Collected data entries
+-------+

(** * standard-drinker: the BAC simulation of [DrinkGraph] and the drink store

    A shallow embedding of
    - [components/DrinkGraph.tsx]: the [points] simulation (absorption and
      two-phase elimination in 10-minute steps) and [soberTimeInfo];
    - [context/DrinksContext.tsx]: [addDrink], [removeDrink], [updateDrinkTime].

    Number model.  JavaScript numbers are IEEE doubles.  Timestamps are epoch
    milliseconds and are modelled as integers ([Z]); quantities of alcohol,
    weights, rates and BAC values are modelled as exact rationals ([Q]),
    compared with [Qle_bool].  Rounding, NaN and infinities are outside the
    model. *)

From Stdlib Require Import String ZArith QArith Qminmax Lqa Lia Bool List.
From Stdlib Require Import Sorting.Permutation Sorting.Sorted.
Import ListNotations.

Local Open Scope Z_scope.

(** ** Data model

    The declarations of [Drink] and [Gender] ([types.ts]) are not among the
    sources.  The fields of [Drink] are those of the object literal that
    [addDrink] builds. *)

Record Drink : Type := mkDrink
  { id : string;
    name : string;
    volumeMl : Q;
    abv : Q;
    standardDrinks : Q;
    timestamp : Z }.

(** Modelled from the spec: the declaration of [Gender], which the spec has
    two-valued (male-typical, female-typical); the settings screen sets
    exactly ['male'] and ['female']. *)
Inductive Gender : Type := male | female.

Definition Gender_eqb (a b : Gender) : bool :=
  match a, b with
  | male, male | female, female => true
  | _, _ => false
  end.

(** An element of [dataPoints]: [{ time, bac, label }]. *)
Record DataPoint : Type := mkPoint
  { time : Z;
    bac : Q;
    label : string }.

(** Strict comparison of rationals, [a < b]. *)
Definition Qlt_bool (a b : Q) : bool := negb (Qle_bool b a).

+-------+

> WORK TASK: Only the lines from the one holding "name : string;" through the end of the records should appear in the answer, each repeated exactly.

> RESULT OF THIS TASK:
    name : string;
    volumeMl : Q;
    abv : Q;
    standardDrinks : Q;
    timestamp : Z }.

(** Modelled from the spec: the declaration of [Gender], which the spec has
    two-valued (male-typical, female-typical); the settings screen sets
    exactly ['male'] and ['female']. *)
Inductive Gender : Type := male | female.

Definition Gender_eqb (a b : Gender) : bool :=
  match a, b with
  | male, male | female, female => true
  | _, _ => false
  end.

(** An element of [dataPoints]: [{ time, bac, label }]. *)
Record DataPoint : Type := mkPoint
  { time : Z;
    bac : Q;
    label : string }.

(** Strict comparison of rationals, [a < b]. *)
Definition Qlt_bool (a b : Q) : bool := negb (Qle_bool b a).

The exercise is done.